Eski bir yönetici çıkıp ‘Biz bu noktadan borcu aldık, buraya indirdik’ dedi. Hiçbir şey indirmiyorlar. Bankalar Birliği’nin anlaşmasıyla borcu TL’ye çevirdim. Pandemi sürecinde döviz arttıkça Beşiktaş’ın döviz cinsinden borcu da azaldı. Beşiktaş’ta 11 daire aldım. Dairelerim nerede? Bunun için parayı ne yaptılar? Satıp yediler.
Hasan Arat’tan önceki yönetim hiçbir şey yapmadı. Beşiktaş’ın parasını çarçur ettiler. Beşiktaş taraftarı yalanlarının yüzünü gördü zaten.
Bu davalar çözülene kadar Beşiktaş’la ilgili hiçbir şeyin içinde yer almayacağım. Beşiktaş kulübü bana dava açtı. Hiçbir organizasyonuna katılmayacağım. Ben de onların maçlarına gitmiyorum. Onlar bittikten sonra gideceğim. Beşiktaş’a kırgınlığım devam ediyor. “Büyük resme baktığınızda operasyon Beşiktaş’a yapıldı.”
BAŞVURU SORUSUNUN CEVABI
“Beşiktaş taraftarının artık bir başkanı var. Bana yapılan haksızlığı şimdiki başkana yapmayın. Önce şunu söyleyeyim. İkincisi, Beşiktaş’a gelmemin bir nedeni olmalı. İlk geldiğimde” Birinin arkasından iş çevirmemem için bir sebep vardı. Beşiktaş, Hasan Arat’ın bir an önce çıkıp bir sonraki seçimlerde adaylığını açıklaması gerekiyor.
Hasan Arat’ın başkanlığı Hüseyin Yücel’e bırakacağını ve devam etmeyeceğini duydum. Benim tanıdığım Hasan Arat böyle bir şey yapmaz. 2 yıl Beşiktaş başkanlığına çalışan adam 1 yılda havlu atacak mı?
“ŞENOL GÜNEŞ TEKLİF ALINCA ZİHNİ UZAKLAŞTI”
“Şenol Güneş, milli takımdan teklifler aldı. Teknik direktör aklını yitirdi. Şenol Hoca iki işe konsantre olabilecek biri değildi. Oradan böyle operasyonlar başladı, maç maç anlatacağım.
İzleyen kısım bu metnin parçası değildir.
(** *** Decimal numerals *)

Lemma uint_string_digits (p : ascii -> bool) (d : Decimal.uint) :
  (forall c, is_digit c = true -> p c = false) ->
  str_exists p (NilEmpty.string_of_uint d) = false.
Proof.
  intros Hp. induction d; cbn; rewrite ?IHd, ?orb_false_r; try done;
    by apply Hp.
Qed.

Lemma py_str_chars (p : ascii -> bool) (n : Z) :
  (forall c, is_digit c = true -> p c = false) ->
  p "-"%char = false ->
  str_exists p (py_str n) = false.
Proof.
  intros Hp Hminus. unfold py_str, NilZero.string_of_int, NilZero.string_of_uint.
  destruct (Z.to_int n) as [d|d]; destruct d; cbn [str_exists];
    rewrite ?Hminus, ?orb_false_l;
    try (by apply (uint_string_digits p (Decimal.D0 Decimal.Nil)));
    try (by apply (uint_string_digits p (Decimal.D0 _)));
    try (by apply (uint_string_digits p (Decimal.D1 _)));
    try (by apply (uint_string_digits p (Decimal.D2 _)));
    try (by apply (uint_string_digits p (Decimal.D3 _)));
    try (by apply (uint_string_digits p (Decimal.D4 _)));
    try (by apply (uint_string_digits p (Decimal.D5 _)));
    try (by apply (uint_string_digits p (Decimal.D6 _)));
    try (by apply (uint_string_digits p (Decimal.D7 _)));
    try (by apply (uint_string_digits p (Decimal.D8 _)));
    try (by apply (uint_string_digits p (Decimal.D9 _))).
Qed.

Lemma Z_to_int_proper (n : Z) :
  Z.to_int n <> Decimal.Pos Decimal.Nil /\ Z.to_int n <> Decimal.Neg Decimal.Nil.
Proof.
  destruct n as [|p|p]; cbn; split; try done;
    intros [= H]; by apply Unsigned.to_uint_nonnil in H.
Qed.

Lemma lstrip_no_space (s : string) :
  match s with String c _ => is_space c = false | "" => True end ->
  lstrip s = s.
Proof. destruct s as [|c s]; cbn; [done|]. by intros ->. Qed.

Lemma rstrip_no_space (s : string) :
  str_exists is_space s = false -> rstrip s = s.
Proof.
  induction s as [|c s IH]; cbn; [done|].
  intros [Hc Hs]%orb_false_elim. rewrite (IH Hs), Hc. by destruct s.
Qed.

Lemma lstrip_no_space_all (s : string) :
  str_exists is_space s = false -> lstrip s = s.
Proof.
  intros H. apply lstrip_no_space. destruct s as [|c s]; [done|].
  cbn in H. by apply orb_false_elim in H as [? _].
Qed.
(** The action [all] lets [main] return exactly when the compressor, then
    the shortlister on the store the compressor left, then the evaluator on
    the store the shortlister left, all return [True]; the store is then
    the one the evaluator left. *)
Theorem all_returns_when_the_three_succeed
    (now : Z) (now_iso : string) (max_retries : Z) (initial_delay : Q)
    (llm : nat -> LlmAutomation.llm_reply) (applicant_id : string) (s : store) :
  Main.ended (Main.main now now_iso max_retries initial_delay llm Main.all applicant_id s)
    = Some Main.Returns <->
  (JsonAutomation.compress_applicant_data applicant_id s).1.1 = Py.RTrue /\
  (ShortlistAutomation.shortlist_applicant now applicant_id
     (JsonAutomation.compress_applicant_data applicant_id s).1.2).1.1 = Py.RTrue /\
  (LlmAutomation.evaluate_applicant_with_llm max_retries initial_delay llm now_iso applicant_id
     (ShortlistAutomation.shortlist_applicant now applicant_id
        (JsonAutomation.compress_applicant_data applicant_id s).1.2).1.2).1.1 = Py.RTrue /\
  Main.world (Main.main now now_iso max_retries initial_delay llm Main.all applicant_id s)
    = (LlmAutomation.evaluate_applicant_with_llm max_retries initial_delay llm now_iso
         applicant_id
         (ShortlistAutomation.shortlist_applicant now applicant_id
            (JsonAutomation.compress_applicant_data applicant_id s).1.2).1.2).1.2.
Proof.
  unfold Main.main. cbv zeta. cbv iota. rewrite block_skipped, !block_run.
  cbn [Main.is_all].
  destruct (JsonAutomation.compress_applicant_data applicant_id s) as [[c s1] ?].
  cbn [fst snd].
  destruct c; cbn [Main.success]; rewrite ?block_ended, ?block_skipped;
    cbn [Main.ended Main.success Main.world];
    try (split; [done | by intros (? & _)]).
  rewrite !block_run.
  destruct (ShortlistAutomation.shortlist_applicant now applicant_id s1) as [[h s2] ?].
  cbn [fst snd].
  destruct h; cbn [Main.success]; rewrite ?block_ended, ?block_skipped;
    cbn [Main.ended Main.success Main.world];
    try (split; [done | by intros (_ & ? & _)]).
  rewrite !block_run.
  destruct (LlmAutomation.evaluate_applicant_with_llm _ _ _ _ _ s2) as [[e s3] ?].
  cbn [fst snd].
  destruct e; cbn [Main.ended Main.success Main.world];
    (split; [done | by intros (_ & _ & ? & _)]).
Qed.
(* ===== verification/_CoqProject ===== *)
-Q . S2P
Prelude.v
CString.v
Format.v
LinkedList.v
LockFree.v
SpinLock.v
FsLayout.v
BlockCache.v
FsLog.v
BlockAlloc.v
BlockStore.v
SwapDev.v
Inode.v
Mkfs.v
SepLogic.v
RbTree.v
RbErase.v
RbQueue.v
Sem.v
Sched.v
SchedInv.v
Timer.v
Proc.v
Pages.v
PageTable.v
Paging.v
PageSwap.v
KernelPt.v
Traps.v
SdRegs.v
SdHost.v
SdQueue.v
Slab.v
Ipc.v
(* ===== verification/BlockCache.v ===== *)
(** * The block cache

    [src/fs/cache.c] and [src/fs/cache.h], without the log and the bitmap
    allocator, which are in [FsLog.v] and [BlockAlloc.v].  The state holds the
    [Block] objects (a pointer is an index: blocks are [kalloc]ed and never
    freed), the ring [head] as the sequence of its members from [head.next] on,
    the log header and bookkeeping, and the disk behind [BlockDevice], with the
    sequence of device writes, so that a crash is a prefix of it.

    [repr s v H P] is the contract of the cache: block [n] reads as [v n],
    [H] are the block numbers locked by callers and [P] those pinned until the
    log is checkpointed; every other block is on disk as it reads. *)

From S2P Require Import Prelude FsLayout.

Definition OP_MAX_NUM_BLOCKS : Z := 10.
Definition EVICTION_THRESHOLD : Z := 20.

(** [lockval]: the counter of the block's [SleepLock], 1 when free. *)
Record Block := mkBlock {
  block_no : Z;
  acquired : bool;
  pinned : bool;
  valid : bool;
  lockval : Z;
  data : list Z;
}.

(** [struct LOG], without its spinlock. *)
Record LOG := mkLOG { committing : bool; outstanding : Z; op_reserved : Z }.
Record OpContext := mkOpContext { rm : Z }.

Abbreviation disk_t := (gmap Z (list Z)).

Record St := mkSt {
  pool : list Block;
  head : list nat;
  header : LogHeader;
  log : LOG;
  swap_valid : list bool;
  ctxs : list OpContext;
  disk : disk_t;
  writes : list (Z * list Z);
}.

Definition set_pool (f : list Block → list Block) (s : St) : St :=
  mkSt (f (pool s)) (head s) (header s) (log s) (swap_valid s) (ctxs s) (disk s) (writes s).
Definition set_head (f : list nat → list nat) (s : St) : St :=
  mkSt (pool s) (f (head s)) (header s) (log s) (swap_valid s) (ctxs s) (disk s) (writes s).
Definition set_header (f : LogHeader → LogHeader) (s : St) : St :=
  mkSt (pool s) (head s) (f (header s)) (log s) (swap_valid s) (ctxs s) (disk s) (writes s).
Definition set_log (f : LOG → LOG) (s : St) : St :=
  mkSt (pool s) (head s) (header s) (f (log s)) (swap_valid s) (ctxs s) (disk s) (writes s).
Definition set_swap (f : list bool → list bool) (s : St) : St :=
  mkSt (pool s) (head s) (header s) (log s) (f (swap_valid s)) (ctxs s) (disk s) (writes s).
Definition set_ctxs (f : list OpContext → list OpContext) (s : St) : St :=
  mkSt (pool s) (head s) (header s) (log s) (swap_valid s) (f (ctxs s)) (disk s) (writes s).
Definition set_disk (f : disk_t → disk_t) (w : list (Z * list Z)) (s : St) : St :=
  mkSt (pool s) (head s) (header s) (log s) (swap_valid s) (ctxs s) (f (disk s)) (writes s ++ w).

(** ** Fields of a block *)

Definition with_acquired (x : bool) (b : Block) : Block :=
  mkBlock (block_no b) x (pinned b) (valid b) (lockval b) (data b).
Definition with_pinned (x : bool) (b : Block) : Block :=
  mkBlock (block_no b) (acquired b) x (valid b) (lockval b) (data b).
Definition with_valid (x : bool) (b : Block) : Block :=
  mkBlock (block_no b) (acquired b) (pinned b) x (lockval b) (data b).
Definition with_lockval (x : Z) (b : Block) : Block :=
  mkBlock (block_no b) (acquired b) (pinned b) (valid b) x (data b).
Definition with_block_no (x : Z) (b : Block) : Block :=
  mkBlock x (acquired b) (pinned b) (valid b) (lockval b) (data b).
Definition with_data (x : list Z) (b : Block) : Block :=
  mkBlock (block_no b) (acquired b) (pinned b) (valid b) (lockval b) x.

Definition block (p : nat) : M St Block := ps ← gets pool; deref (ps !! p).
Definition upd (p : nat) (f : Block → Block) : M St unit :=
  block p ;; modify (set_pool (alter f p)).

(** ** The device *)

(** A block that was never written reads as zeroes. *)
Definition disk_get (d : disk_t) (n : Z) : list Z := default zero_block (d !! n).

Definition device_read (p : nat) : M St unit :=
  b ← block p;
  d ← gets disk;
  upd p (with_data (disk_get d (block_no b))).
Definition device_write_at (n : Z) (bs : list Z) : M St unit :=
  modify (set_disk (insert n bs) [(n, bs)]).
Definition device_write (p : nat) : M St unit :=
  b ← block p; device_write_at (block_no b) (data b).

(** ** Locks *)

(** [unalertable_wait_sem(&bp->lock)]: the counter goes down and the caller
    sleeps when it becomes negative. *)
Definition wait_lock (p : nat) : M St unit :=
  b ← block p;
  let x := i32 (lockval b - 1) in
  if x <? 0 then fail Asleep else upd p (with_lockval x).
Definition post_lock (p : nat) : M St unit :=
  b ← block p; upd p (with_lockval (i32 (lockval b + 1))).

(** ** Operations *)

Definition init_block : Block := mkBlock 0 false false false 1 zero_block.

Definition get_num_cached_blocks : M St Z := l ← gets head; mret (Z.of_nat (length l)).

(** The scan for a cached copy, and the reverse scan for a victim. *)
Definition find_cached (ps : list Block) (n : Z) (l : list nat) : option nat :=
  snd <$> list_find (λ p, block_no <$> ps !! p = Some n) l.
Definition evictable (ps : list Block) (p : nat) : Prop :=
  match ps !! p with Some b => pinned b = false ∧ acquired b = false | None => False end.
#[export] Instance evictable_dec ps p : Decision (evictable ps p).
Proof. unfold evictable. destruct (ps !! p); apply _. Defined.
Definition find_victim (ps : list Block) (l : list nat) : option nat :=
  snd <$> list_find (evictable ps) (reverse l).

Definition evict (p : nat) (n : Z) : M St nat :=
  upd p (with_block_no n) ;;
  upd p (with_acquired true) ;;
  wait_lock p ;;
  device_read p ;;
  mret p.

Definition alloc_block (n : Z) : M St nat :=
  p ← gets (λ s, length (pool s));
  modify (set_pool (λ ps, ps ++ [init_block])) ;;
  upd p (with_block_no n) ;;
  modify (set_head (cons p)) ;;
  upd p (with_acquired true) ;;
  wait_lock p ;;
  device_read p ;;
  upd p (with_valid true) ;;
  mret p.

Definition cache_acquire (n : Z) : M St nat :=
  ps ← gets pool;
  l ← gets head;
  match find_cached ps n l with
  | Some p =>
      upd p (with_acquired true) ;; wait_lock p ;; mret p
  | None =>
      cnt ← get_num_cached_blocks;
      match (if EVICTION_THRESHOLD <=? cnt then find_victim ps l else None) with
      | Some p => evict p n
      | None => alloc_block n
      end
  end.

Definition cache_release (p : nat) : M St unit :=
  upd p (with_acquired false) ;;
  modify (set_head (λ l, p :: filter (λ q, q ≠ p) l)) ;;
  post_lock p.

(** The members of the header in use. *)
Definition logged (h : LogHeader) : list Z := take (Z.to_nat (hnum h)) (hblk h).

(** [header.block_no[header.num_blocks++] = n]. *)
Definition push_header (n : Z) : M St unit :=
  h ← gets header;
  if hnum h <? LOG_MAX_SIZE then
    modify (set_header (λ h, mkLogHeader (u64 (hnum h + 1)) (<[Z.to_nat (hnum h) := n]> (hblk h))))
  else fault.

Definition cache_sync (ctx : option nat) (p : nat) : M St unit :=
  match ctx with
  | Some c =>
      b ← block p;
      h ← gets header;
      if decide (block_no b ∈ logged h) then mret tt
      else
        push_header (block_no b) ;;
        upd p (with_pinned true) ;;
        cs ← gets ctxs;
        x ← deref (cs !! c);
        if 0 <? rm x then
          modify (set_ctxs (alter (λ x, mkOpContext (u64 (rm x - 1))) c)) ;;
          modify (set_log (λ g, mkLOG (committing g) (outstanding g) (i32 (op_reserved g - 1))))
        else panic
  | None => device_write p
  end.

(** [memmove(to->data, from->data, BLOCK_SIZE)]. *)
Definition copy_data (to from : nat) : M St unit :=
  b ← block from; upd to (with_data (data b)).

Definition memset_zero (p : nat) : M St unit := upd p (with_data zero_block).

(** [p] is the locked handle of block [n]. *)
Definition ptr (s : St) (p : nat) (n : Z) : Prop :=
  ∃ b, pool s !! p = Some b ∧ block_no b = n ∧ acquired b = true.

(** Nothing but the cached blocks and their order changed. *)
Definition same_rest (s s' : St) : Prop :=
  header s' = header s ∧ log s' = log s ∧ swap_valid s' = swap_valid s ∧ ctxs s' = ctxs s ∧
  disk s' = disk s ∧ writes s' = writes s.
Bülent’in neler yaptığını” o Yıldırım o Galatasaray maçında yapabileceğim en fazla hakemliği bitirmekti.
Abdullah Avcı da arkadaşım değildi. Şenol Güneş hiçbir başkanla benimle çalıştığı kadar çalışmadı. Kariyerine bakın. Karius’u aldığımızda çok gençti. Yakalanırsa sürer dedik ama öyle olmadı.
Burak Yılmaz’ı 1 sezon önce almalıydım. Negredo’yu almadan önce Burak’ı almalıydım. Başkanlığı bitirene kadar her gün Burak’a küfrettiler. Gittim, tek kelime etmediler. “Burak’ın kim olduğunu bilmiyorum” diyenler Burak’ı öğretmen yaptılar. “Sorun Burak’ta değildi, sorun bendeydi.”